In 1990 BBC TV broadcast a film entitled “ The March”. It recounted a fictional march on Western Europe by thousands of poor African migrants led by a charismatic figure from Sudan, El Mahdi. The tone was set from the outset when a senior European politician asked him what Europe could do to help: “You could come and live here; I could go and live in your house.” The slogan of the marchers was simple “ We are poor because you are rich.” In the film, which can be viewed on You Tube, what starts out as a trickle becomes a flood of humanity heading for Europe, with, at the end, quarter of a million gathering opposite Gibraltar preparing to cross.

Fiction? Fanciful? A generation later, there are currently estimated to be half a million people waiting in Libya, poised to embark for Italy, Malta and the EU. The Mediterranean – the northern shores at least – is one of Europe’s favourite playgrounds, from the haunts of the rich around Monte Carlo and the French Riviera, to the mass tourist destinations of Spain and Greece. Yet the Mediterranean is also the border between First World Europe and Third World Africa, and like the Rio Grande, it has become the route of entry for illegal migrants. It has also, increasingly, become a graveyard for those who don’t make it.

With per capita income in Southern Europe six times that in Morocco or Tunisia, and up to fifteen times higher than in Sub-Saharan Africa, the attraction of Europe is obvious ( the corresponding ratio for the USA and Mexico is four to one). The poverty, the misery these people are seeking to leave behind hasn’t changed since. Population pressure has compounded matters while new sources of conflict have made some situations worse and added more reasons for more people from more countries to try to get to Europe. There are several million alone displaced from Syria and Iraq on Europe’s threshold.

Some things HAVE changed. A crackdown by Spain has seen the numbers attempting to enter drop dramatically from the peak of 17,000 in 2000, though considerable numbers continue to make the longer voyage to the Canary Islands . The main focus for African migrants, and the people traffickers who transport them, has become Italy and its islands adjacent to the Libyan coast. A steady stream of migrants had been crossing from Libya for several decades, something Gaddafi cleverly exploited for his own ends, being able and ruthless enough to turn the flow on and off to extract concessions from Europe, threatening otherwise to flood the EU with millions of migrants.
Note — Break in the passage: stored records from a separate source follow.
Definition cas_error (error : Z) (w : world) : Z * world :=
  if first_error (adapter w) =? 0 then (error, with_adapter (set_error error) w) else (first_error (adapter w), w).

Definition step (c : call) (w : world) : call * world * option label :=
  let a := adapter w in
  let go p := (Call (what c) p (out c), w, None) in
  let goes p f := (Call (what c) p (out c), with_adapter f w, None) in
  let fills p e := (Call (what c) p e, w, None) in
  match point_of c, what c with
  | AtBound, _ => go (if bound w then AtError else Done (- ENODEV))
  | AtError, _ => go (if first_error a =? 0 then AtArgs else Done (first_error a))
  | AtArgs, Enqueue _ bytes length => go (if bad_args bytes length then AtFail (- EMSGSIZE) else AtLock)
  | AtLock, _ => if lock a then go (AtFail (- EBUSY)) else goes AtFull (set_lock true)
  | AtFull, _ => if count a =? B41_HOST_QUEUE_SIZE then (Call (what c) AtFullUnlock (out c), w, Some Full) else go AtKind
  | AtFullUnlock, _ => goes AtFullFail (set_lock false)
  | AtFullFail, _ => let '(status, w) := cas_error (- ENOBUFS) w in (Call (what c) (Done status) (out c), w, None)
  | AtKind, Enqueue kind _ _ => goes (AtLength (tail_slot a)) (edit_slot (tail_slot a) (store_kind kind))
  | AtLength n, Enqueue _ _ length => goes (AtCopy n) (edit_slot n (store_length length))
  | AtCopy n, Enqueue _ bytes length => goes AtCount (edit_slot n (store_bytes (copied bytes length)))
  | AtCount, r => (Call r AtUnlock (out c), with_adapter (set_count (u32 (count a + 1))) w, Some (Put (message_of r)))
  | AtUnlock, _ => goes (Done 0) (set_lock false)
  | AtRefuse, Refuse error => go (if bound w then AtFail error else Done error)
  | AtFail error, _ => let '(status, w) := cas_error error w in (Call (what c) (Done status) (out c), w, None)
  | TakeLock, Take => if lock a then go (Done (- EBUSY)) else goes TakeEmpty (set_lock true)
  | TakeEmpty, Take => if count a =? 0 then (Call (what c) TakeEmptyUnlock (out c), w, Some Empty) else go TakeClear
  | TakeEmptyUnlock, Take => goes (Done (- EAGAIN)) (set_lock false)
  | TakeClear, Take => fills TakeKind zero_event
  | TakeKind, Take => fills TakeLength (store_kind (ev_kind (slot a (head a))) (out c))
  | TakeLength, Take => fills TakeCopy (store_length (ev_length (slot a (head a))) (out c))
  | TakeCopy, Take => fills TakeHead (store_bytes (firstn (Z.to_nat (ev_length (out c))) (ev_bytes (slot a (head a)))) (out c))
  | TakeHead, Take => (Call (what c) TakeCount (out c), with_adapter (set_head (u32 (head a + 1) mod B41_HOST_QUEUE_SIZE)) w,
                    Some (Got (view (out c))))
  | TakeCount, Take => goes TakeUnlock (set_count (u32 (count a - 1)))
  | TakeUnlock, Take => goes (Done 0) (set_lock false)
  | _, _ => go (point_of c)
  end.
With Gaddafi’s overthrow, and the near anarchy that has engulfed Libya since, the stream of refugees has become a torrent. The scale is now staggering . 170,000 refugees are estimated to have landed in Italy alone in 2014, 140,000 from Libya, and already this year over 40,000 have arrived during the winter months, when the sea is particularly inhospitable. With 500,000 waiting for boats these numbers are expected to increase sharply during the summer months. Italian sources estimate that up to 200,000 immigrants might arrive in2015. (As I write, four thousand were landed over the second weekend in May.)

It’s a lucrative business. The boats are supplied by traffickers who charge up to $1,000 per passenger. They are often old, unsafe vessels, sometimes only dinghies, overcrowded and without facilities. Many carry several hundred, which works out at very big bucks. The voyages can be perilous, up to 100 miles (Lampedusa, the nearest Italian island, is 70 miles from the African shore), with the optimum expectation, at the end, of being rescued by the Italian navy and transported to holding centres in Sicily and an uncertain future in a continent that shows little signs of welcome.
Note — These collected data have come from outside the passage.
(* ===== verification/HostText.v ===== *)
(** * What the host adapter writes

    The reversible byte codec of the engine's log ([b41_byte_codec.h]), the
    sentences that ask for frame synchronisation ([b41_frame_sync.h]), the
    callbacks of [b41_startup_adapter.c] that use them, and the setters of the
    second configuration block. *)

From stdpp Require Import strings.
From S2P Require Import Prelude HostQueue.

(** ** The byte codec

    Source and destination are two runs of one memory: they may be the same
    buffer or overlap, and the loop goes forward. *)

Definition codec_byte (decode : bool) (value : Z) : Z :=
  if decode then u8 (Z.lor (Z.shiftl (Z.lxor value 0x63) 2) (Z.shiftr (Z.lxor value 0x63) 6))
  else u8 (Z.lxor (Z.lor (Z.shiftr value 2) (Z.shiftl value 6)) 0x63).
Fixpoint codec_loop (n : nat) (i src dst : Z) (decode : bool) (mem : list Z) : list Z :=
  match n with
  | O => mem
  | S n => codec_loop n (i + 1) src dst decode (write_at mem (dst + i) [codec_byte decode (byte_at mem (src + i))])
  end.
Definition b41_byte_codec (mem : list Z) (src : option Z) (src_capacity : Z) (dst : option Z) (dst_capacity count decode : Z) : Z * list Z :=
  if (src_capacity <? count) || (dst_capacity <? count)
     || (negb (count =? 0) && (negb (bool_decide (is_Some src)) || negb (bool_decide (is_Some dst))))
     || (negb (decode =? 0) && negb (decode =? 1)) then (-1, mem)
  else (0, codec_loop (Z.to_nat count) 0 (default 0 src) (default 0 dst) (decode =? 1) mem).

Definition codec (mem : list Z) (src dst : option Z) (count decode : Z) (w : world) : Z * list Z * world :=
  if B41_HOST_OUTPUT_MAX <? count then (UINT32_MAX, mem, (fail w (- EMSGSIZE)).2) else
  let '(status, mem) := b41_byte_codec mem src count dst count count decode in
  if negb (status =? 0) then (UINT32_MAX, mem, (fail w (- EMSGSIZE)).2) else (count, mem, w).
Definition encode (mem : list Z) (src dst : option Z) (count : Z) (w : world) := codec mem src dst count 0 w.
Definition decode (mem : list Z) (dst src : option Z) (count : Z) (w : world) := codec mem src dst count 1 w.

(** ** Frame sentences *)

Definition chars (s : string) : list Z := (fun c => Z.of_nat (Ascii.nat_of_ascii c)) <$> String.list_ascii_of_string s.

(** [%u], [%lld] and [%02X]. *)
Fixpoint digits (fuel : nat) (n : Z) (acc : list Z) : list Z :=
  match fuel with
  | O => acc
  | S fuel => let acc := (48 + n mod 10) :: acc in if n <? 10 then acc else digits fuel (n / 10) acc
  end.
Definition dec (n : Z) : list Z := digits 20 n [].
Definition dec_signed (z : Z) : list Z := if z <? 0 then 45 :: dec (- z) else dec z.
Definition nibble (n : Z) : Z := if n <? 10 then 48 + n else 55 + n.
Definition hex2 (n : Z) : list Z := [nibble (n / 16); nibble (n mod 16)].

Definition xor_bytes (l : list Z) : Z := foldl Z.lxor 0 l.
Definition frame_body (slot value : Z) : list Z :=
  if slot =? 3 then chars "PMTK738," ++ dec (Z.land value 255)
  else if slot =? 4 then chars "PMTK736,0,0"
  else chars "PMTK736,1," ++ dec_signed (if value <=? 2147483647 then value else value - 4294967296).
Definition frame_message (slot : Z) (body : list Z) : list Z :=
  [36] ++ body ++ [42] ++ hex2 (xor_bytes body) ++ [13] ++ (if slot =? 5 then [10] else []).

(** The bytes stored at [dst]; [*used] is their number. *)
Definition b41_frame_sync_encode (slot value : Z) (dst : bool) (cap : Z) (used : bool) : Z * list Z :=
  if negb used then (-1, []) else
  if negb dst || (negb (slot =? 3) && negb (slot =? 4) && negb (slot =? 5)) then (-1, []) else
  let body := frame_body slot value in
  if 24 <=? len body then (-1, []) else
  let message := frame_message slot body in
  if (32 <=? len message) || (cap <? len message) then (-1, []) else (0, message).

Definition frame (slot value : Z) (w : world) : Z * world :=
  let '(status, bytes) := b41_frame_sync_encode slot value true 32 true in
  if negb (status =? 0) then fail w (- EINVAL) else
  enqueue (if slot =? 3 then B41_HOST_FRAME_SLEEP else if slot =? 4 then B41_HOST_FRAME_NETWORK else B41_HOST_FRAME_MEASUREMENT)
    (Some bytes) (u32 (len bytes)) w.
Definition frame_sleep (value : Z) (w : world) := frame 3 value w.
Definition frame_network (w : world) := frame 4 0 w.
Definition frame_measurement (value : Z) (w : world) := frame 5 value w.

(** ** The startup configuration *)

Definition B41_FIRST_CONFIG_SIZE : Z := 0x70.
Definition B41_SECOND_CONFIG_SIZE : Z := 0x444.
Record b41_startup_config := Config { first : list Z; second : list Z; resolved_second : list Z }.

Definition b41_startup_config_init : b41_startup_config :=
  Config (zeros B41_FIRST_CONFIG_SIZE) (zeros B41_SECOND_CONFIG_SIZE) (zeros B41_SECOND_CONFIG_SIZE).

Definition path_capacity (offset : Z) : Z :=
  if bool_decide (offset ∈ [0xd4; 0xf2; 0x190; 0x1ae; 0x1ea; 0x208; 0x406; 0x424]) then 30
  else if offset =? 0x110 then 128
  else if bool_decide (offset ∈ [0x226; 0x256; 0x286; 0x2b6; 0x2e6; 0x316; 0x346; 0x376; 0x3a6; 0x3d6]) then 48
  else 0.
Until recently, this silent migration, with accidents, shipwrecks and deaths commonplace, passed largely unheeded outside Italy and Malta beyond brief news reports and media comments . Over 3000 are estimated to have drowned in 2014. In 2014 Italy actually mounted a special naval rescue operation in response to the rising toll of drownings, while diplomatically the Italian government appealed to its EU partners for more burden sharing – current internal EU agreements stipulate that migrants remain the responsibility of the first country receiving them.

There was little response. Immigration, particularly of poor economic migrants from different cultures, is a sensitive political issue throughout Europe, with considerable support for anti-immigration parties in a number of countries. Those countries willing to admit more asylum seekers – Germany and Sweden – concentrated on refugees from the conflicts in Syria and Iraq, and even here the numbers admitted merely scratched the surface. The African problem was seen as primarily an Italian one, though, with unrestricted movement among Schengen countries ( the EU except Britain and Ireland) there are obvious implications for all.
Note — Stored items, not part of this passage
Lemma performs_send o q : owner_ok o -> payload_ok q -> performs (send_packet o q) (fun r s => lives o r.2 s).
Proof.
  intros Ho Hq. unfold send_packet. destruct (initialized o) eqn:I; cbn [negb]; [|trace_step; now apply lives_refl].
  trace_step. trace_step; [trace_step; apply lives_quiet; [exact Ho|repeat constructor]|]. trace_step; [trace_step; trace_step; apply lives_quiet; [exact Ho|repeat constructor]|].
  trace_step; [trace_step; trace_step; apply lives_quiet; [exact Ho|repeat constructor]|]. apply negb_false_iff, bool_decide_eq_true in G1.
  eapply performs_bind; [apply (performs_transmit o q Hq)|]. intros status s Hs. trace_step. trace_step. cbn [snd].
  assert (Hph : phase_of o = Holding (owner_fd o) (device o) (inode o)) by (unfold phase_of; now rewrite I, G1).
  split.
  - destruct (status =? 0); [exact Ho|]. intros _. cbn. specialize (Ho I). rewrite G1 in Ho. apply Ho.
  - rewrite Hph. apply life_quiet; [reflexivity|]. apply life_unlock. cbv beta in Hs. revert Hs. destruct (status =? 0); intros Hs; [now rewrite Hph|]. unfold phase_of. cbn. now rewrite I.
Qed.
Lemma performs_init o : owner_ok o -> performs (b41_agps_owner_init o) (fun r s => lives o r.2 s).
Proof.
  intros Ho. unfold b41_agps_owner_init. destruct (initialized o) eqn:I; [trace_step; now apply lives_refl|]. trace_step. cbn zeta.
  trace_step; trace_step; (split; [intros H; first [now split|discriminate H]|]); unfold phase_of; cbn; rewrite I; (apply life_quiet; [reflexivity|apply life_nil]).
Qed.
Lemma performs_adopt_checks fd peer : performs (adopt_checks fd peer) (fun c s =>
  match c with
  | inl e => e <> 0 /\ Forall (fun e => visible e = false) s
  | inr st => exists s0 e, s = s0 ++ [e] /\ Forall (fun e => visible e = false) s0 /\ is_socket fd (st_dev st) (st_ino st) e
  end).
Proof.
  unfold adopt_checks. trace_step. trace_step; [trace_step; split; [unfold failed_call in G; lia|repeat constructor]|].
  trace_step. trace_step; [trace_step; split; [unfold failed_call in G0; lia|repeat constructor]|].
  trace_step. trace_step; [trace_step; split; [unfold failed_call in G1; lia|repeat constructor]|].
  trace_step; [trace_step; split; [discriminate|repeat constructor]|]. trace_step.
  exists [(Getsockopt_type fd, p); (Getpeername fd, p0)]. eexists. split; [reflexivity|]. split; [repeat constructor|].
  unfold is_socket. cbn [fst snd]. split_and!; try exact G1; try reflexivity. destruct (S_ISSOCK (st_mode (info p1))); [reflexivity|]. rewrite ?orb_true_r in G2. discriminate.
Qed.
Lemma performs_take o fd peer : owner_ok o -> performs (b41_agps_owner_take o fd peer) (fun r s =>
  lives o r.1.2 s /\ Forall (fun e => visible e = false) s /\
  (if r.1.1 =? 0 then r.2 = -1 /\ 0 <= fd /\ owner_state r.1.2 = B41_AGPS_OWNED /\ owner_fd r.1.2 = fd else r.1.2 = o /\ r.2 = fd)).
Proof.
  intros Ho. unfold b41_agps_owner_take.
  assert (Hq : forall s e, Forall (fun e => visible e = false) s -> e <> 0 -> let r := (e, o, fd) in lives o r.1.2 s /\ Forall (fun e => visible e = false) s /\
    (if r.1.1 =? 0 then r.2 = -1 /\ 0 <= fd /\ owner_state r.1.2 = B41_AGPS_OWNED /\ owner_fd r.1.2 = fd else r.1.2 = o /\ r.2 = fd)).
  { intros s e Hs He. cbn. rewrite (proj2 (Z.eqb_neq e 0) He). split; [now apply lives_quiet|]. now split. }
  trace_step; [trace_step; now apply Hq|]. trace_step. trace_step; [trace_step; apply Hq; [repeat constructor|lia]|].
  trace_step; [trace_step; trace_step; apply Hq; [repeat constructor|discriminate]|].
  apply negb_false_iff, bool_decide_eq_true in G1. assert (I : initialized o = true) by (destruct (initialized o); [reflexivity|discriminate]).
  assert (Hph : phase_of o = Idle) by (unfold phase_of; now rewrite I, G1). assert (Hfd : 0 <= fd) by lia.
  eapply performs_bind; [apply performs_adopt_checks|]. intros [e|st] s Hs; trace_step; cbv beta iota; trace_step.
  - destruct Hs as [Hne Hs]. apply Hq; [|exact Hne]. constructor; [reflexivity|]. apply Forall_app. split; [exact Hs|repeat constructor].
  - destruct Hs as (s0 & e & -> & Hs0 & He). cbn [fst snd Z.eqb]. split; [|split; [|repeat split; reflexivity || exact Hfd]].
    + split; [intros _; cbn; specialize (Ho I); rewrite G1 in Ho; now split|].
      rewrite Hph. apply life_quiet; [reflexivity|]. rewrite <- app_assoc. eapply life_app; [|eapply life_adopt; [exact Hfd|exact He|]].
      * clear -Hs0. induction Hs0; [apply life_nil|now apply life_quiet].
      * apply life_quiet; [reflexivity|apply life_nil].
    + constructor; [reflexivity|]. rewrite !Forall_app. split; [split; [exact Hs0|]|]; repeat constructor. destruct He as [He _]. destruct e as [q x]. cbn in He. now subst q.
Qed.
Lemma performs_stop o : owner_ok o -> performs (b41_agps_owner_stop o) (fun r s =>
  lives o r.2 s /\ (owner_fd o < 0 -> Forall (fun e => visible e = false) s) /\ (r.2 = o \/ owner_state r.2 = B41_AGPS_CLOSED)).
Proof.
  intros Ho. unfold b41_agps_owner_stop. destruct (initialized o) eqn:I; cbn [negb]; [|trace_step; split; [now apply lives_refl|split; [constructor|now left]]].
  trace_step. trace_step; [trace_step; split; [split; [exact Ho|]; apply life_quiet; [reflexivity|apply life_nil]|split; [repeat constructor|now left]]|].
  set (R := fun (_ : Z) s => life (phase_of o) s Ended /\ (owner_fd o < 0 -> s = [])).
  eapply (performs_bind _ _ R).
  - trace_step; [|trace_step; split; [apply life_end, life_nil|reflexivity]]. eapply performs_bind; [apply performs_identity|].
    intros i s (e & -> & Hv & Hi). trace_step.
    + apply Z.eqb_eq in G1. specialize (Hi G1). trace_step. trace_step. split; [|lia]. cbn [app].
      assert (Hb : life (Broken (owner_fd o) (device o) (inode o)) [e; (Close (owner_fd o), p0)] Ended) by (apply life_close; [exact Hi|apply life_nil]).
      unfold phase_of. rewrite I. specialize (Ho I). destruct (owner_state o); [lia|now apply life_break|exact Hb|lia].
    + trace_step. split; [|lia]. cbn. apply life_quiet; [exact Hv|apply life_end, life_nil].
  - intros st s [Hs Hq]. trace_step. trace_step. cbn [snd]. split; [split|split; [|now right]].
    + intros _. cbn. specialize (Ho I). destruct (Z.leb_spec 0 (owner_fd o)); [reflexivity|]. destruct (owner_state o); lia.
    + change (phase_of (Owner _ _ _ _ _ _ _)) with Ended. apply life_quiet; [reflexivity|]. now apply life_unlock.
    + intros Hneg. rewrite (Hq Hneg). repeat constructor.
Qed.
Lemma performs_owner op o : owner_ok o -> op_ok op -> performs (owner_do op o) (fun r s => lives o r.2 s).
Proof.
  intros Ho Hop. destruct op as [|fd peer|q|]; cbn [owner_do].
  - now apply performs_init.
  - eapply performs_bind; [now apply performs_take|]. intros r s [H _]. trace_step. now rewrite app_nil_r.
  - now apply performs_send.
  - eapply performs_impl; [now apply performs_stop|]. now intros r s (H & _).
Qed.

(** C11. The socket owner, whatever its history of calls and whatever the system answers:
    every datagram is one of the four packet forms and directly follows a check
    that the descriptor is still the socket that was taken; after a datagram
    that is not accepted whole, or any other failure, no further one is sent;
    the descriptor is closed at most once, after the same check; and nothing
    is sent or closed afterwards. *)
Theorem agps_owner_protocol ops packet_at : Forall op_ok ops ->
  performs (owner_run ops (zeroed_owner packet_at)) (fun o s => life Idle s (phase_of o)).
Proof.
  intros Hops. change Idle with (phase_of (zeroed_owner packet_at)). assert (H0 : owner_ok (zeroed_owner packet_at)) by discriminate.
  revert H0. generalize (zeroed_owner packet_at) as o. induction Hops as [|op ops Hop _ IH]; intros o Ho; cbn [owner_run]; [trace_step; apply life_nil|].
  eapply performs_bind; [now apply performs_owner|]. intros r s [Hr Hl]. eapply performs_impl; [apply (IH r.2 Hr)|]. intros o' s' Hl'. eapply life_app; eassumption.
Qed.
Then events last April catapulted the issue onto Europe’s front pages and prompted an emergency summit of Europe’s leaders. A boat capsized, within sight of rescuers, drowning 800. The death toll for 2015 was reported to have already topped 1,600 – more than the Titanic, as one aid worker commented. 10,000 were picked up from other boats in the same week. There was public outcry and outrage, with lobbyists calling the tragedy a stain on Europe’s conscience.

The emergency summit on April 23, together with subsequent Ministerial meetings, agreed on some measures to address the problem but there is little likelihood that they will produce significant results. Funding to combat traffickers and to enhance the EU’s existing “Triton” search and rescue mission was tripled, allowing increased naval patrolling (Ireland is among those sending a ship to participate), the use of force against traffickers was mooted (but how, where and with what authority ?) and discussions on sharing out some of those rescued and admitting more refugees generally have begun. More fanciful and unworkable ideas – establishing “transit camps” in North Africa for would-be migrants, allowing temporary stays in Europe, followed by repatriation – have been floated.

The issue has exposed deep flaws in the EU’s policy, such as it is, on asylum and refugees, with countries like Britain flatly refusing to take any more refugees and others baulking at taking large numbers. To absorb 500,000 would mean a distribution of one tenth of one per cent of Europe’s population among twenty eight countries. The chances of this happening are remote.

But something else has changed also since 1990. In “The March” a European official comments that Africans too have televisions and asks for how long the world’s poor will be willing to put up with their situation. Today the poor have the Internet, mobile phones and global communications. Europe and the rich North have been brought closer to the poor South. They can see how well the rich minority on the planet live and they want some of it. The Arab Spring was one manifestation of this. Perhaps in a perverted sense Islamic State is also. Most assuredly the multitudes waiting to take a risky boat journey for the chance of a better life is as well, whether in the Mediterranean or East Asia. And they’re not going away anytime soon.

21/05/15

SECTION TWO OF 1969 1505 LXXV

SECTION TWO OF 1969

Benjamin Franklin remarked that taxes and death were the only two certainties. A century earlier French Finance Minister Colbert defined the art of taxation as “so plucking the goose as to obtain the largest amount of feathers with the least possible amount of hissing”. And we all know what befell the woman who said only little people paid taxes.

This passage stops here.